[ietf-dkim] We are actually disagreeing on the point of policy
Was RE: 1368 straw-poll
pbaker at verisign.com
Tue Feb 27 08:10:37 PST 2007
> From: Stephen Farrell [mailto:stephen.farrell at cs.tcd.ie]
> Hallam-Baker, Phillip wrote:
> >> From: Stephen Farrell [mailto:stephen.farrell at cs.tcd.ie]
> >> Hi Phill,
> >> Hallam-Baker, Phillip wrote:
> >>> The sequence of events hypothesized is:
> >>> 1) Sender determines that the existing algorithm is deprecated
> >>> 2) In response to (1) sender prepares to support an additional
> >>> signature algorithm
> >>> 3) In order to support (2) sender publishes an additional
> >> key record
> >>> for the new algorithm
> >>> 4) Mallet starts sending bogus messages with forged signatures
> >>> purporting to be under the new key
> >>> 5) Receivers that have not yet upgraded to support the new
> >> algorithm are unable to determine that the messages with forged
> >> signatures are inconsistent with the signer's policy.
> >> I think that that is clear. However, what do you say to
> the fact that
> >> anyone can produce a message with a bad signature that
> does adhere to
> >> such a policy? (By looking up the policy or copying a real
> > The two examples you give are entirely different.
> No. I just wasn't clear. My point was that a bad guy most
> likely doesn't have to lookup policy (via DNS) if he sees a
> message that conforms - that's enough to derive loads of new
> messages that do
> (probably) conform to the published policy. I wasn't
> considering strict replay, only totally bogus messages.
> > Case 2: Policy at Paypal is 'I always sign with at least A'
> > 1) If any signature under the paypal.com domain is valid
> the message is accepted.
> > 2) If there is no signature whatsoever the message goes in the bit
> > bucket
> > 3) If there is no signature with A the message goes in the
> bit bucket
> > 4) If there was a signature with a key record in A for an
> algorithm that is not understood then process the message
> using content filtering.
> Eh..didn't you leave out:
> 5) Everything is policy-conformant, the receiver understands A,
> but the signature bits are just wrong (since the message is
> totally bogus).
No, if you have a signature that does not verify you treat it as if it did not exist and reject the message under rule 2.

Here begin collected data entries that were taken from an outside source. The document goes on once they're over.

(** * A shallow embedding of the article generator's server-side logic

    The development follows the Express routes of the application:
    the article routes (prompt builder, output parser, word count,
    update and regenerate), the topic and image aggregators, the
    WordPress publisher helpers and the registration route together
    with the Mongoose pre-save hooks of the two models. *)

From Stdlib Require Import String Ascii QArith.
From stdpp Require Import base numbers list option gmap sets sorting.

Local Open Scope N_scope.

(** ** JavaScript strings and values *)

Module JS.

(** A JavaScript string is a sequence of UTF-16 code units. *)
Definition jsstring := list N.

(** A Rocq string literal read as code units, one per character. *)
Fixpoint str (s : string) : jsstring :=
  match s with
  | EmptyString => []
  | String c r => N_of_ascii c :: str r
  end.

Definition LF : N := 10.

(** [WhiteSpace] and [LineTerminator] code points: the characters that
    [String.prototype.trim] strips and that the regular expression class
    [\s] matches. *)
Definition is_ws (c : N) : bool :=
  (9 <=? c) && (c <=? 13) || (c =? 32) || (c =? 160) || (c =? 5760)
  || (8192 <=? c) && (c <=? 8202) || (c =? 8232) || (c =? 8233)
  || (c =? 8239) || (c =? 8287) || (c =? 12288) || (c =? 65279).

Fixpoint trimStart (s : jsstring) : jsstring :=
  match s with
  | c :: r => if is_ws c then trimStart r else s
  | [] => []
  end.

Definition trimEnd (s : jsstring) : jsstring := rev (trimStart (rev s)).

Definition trim (s : jsstring) : jsstring := trimEnd (trimStart s).

Definition eqb (a b : jsstring) : bool := bool_decide (a = b).

(** [s.startsWith(p)] *)
Fixpoint startsWith (p s : jsstring) : bool :=
  match p, s with
  | [], _ => true
  | a :: p', b :: s' => (a =? b) && startsWith p' s'
  | _ :: _, [] => false
  end.

(** [s.includes(p)] *)
Fixpoint includes (p s : jsstring) : bool :=
  startsWith p s ||
  match s with
  | [] => false
  | _ :: r => includes p r
  end.

(** [s.replace(pat, rep)] with a string pattern: only the first occurrence
    is replaced.  The replacement is inserted literally (the callers pass
    the empty string, which has no [$] patterns). *)
Fixpoint replace (pat rep s : jsstring) : jsstring :=
  if startsWith pat s then rep ++ drop (length pat) s
  else match s with
       | [] => []
       | c :: r => c :: replace pat rep r
       end.

(** [s.split(sep)] for a string separator.  [skip] counts the code units
    of a separator occurrence that are still to be consumed, [cur] holds the
    current piece in reverse. *)
Fixpoint split_go (sep : jsstring) (skip : nat) (cur s : jsstring)
  : list jsstring :=
  match s with
  | [] => [rev cur]
  | c :: r =>
      match skip with
      | S k => split_go sep k cur r
      | O => if startsWith sep s
             then rev cur :: split_go sep (length sep - 1) [] r
             else split_go sep 0 (c :: cur) r
      end
  end.

Definition split (sep s : jsstring) : list jsstring :=
  match sep with
  | [] => (fun c => [c]) <$> s
  | _ :: _ => split_go sep 0 [] s
  end.

(** [parts.join(sep)] *)
Fixpoint join (sep : jsstring) (parts : list jsstring) : jsstring :=
  match parts with
  | [] => []
  | [p] => p
  | p :: ps => p ++ sep ++ join sep ps
  end.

Treating a message with an invalid signature as if it was unsigned means precisely that. Unsigned messages go to the bit bucket and bogus signatures follow them. The problem that some people seem to be having here is that they have internalized this as 'failed signatures don't matter' which is not the case when you have policy. The whole point of policy is to allow a signer to allow receivers to take a different path when they notice the absence of a signature.
Providing a specified, deterministic path for this processing is vastly better than waiting for receivers to develop heuristics to induce the same information based on the number of legitimate messages they see that carry signatures.
Paypal messages do not get routed through mailing lists so a message with a broken sig is either the result of forwarding (which is checkable), misconfiguration at Paypal (which is unlikely and means bit bucket) or fake (bit bucket).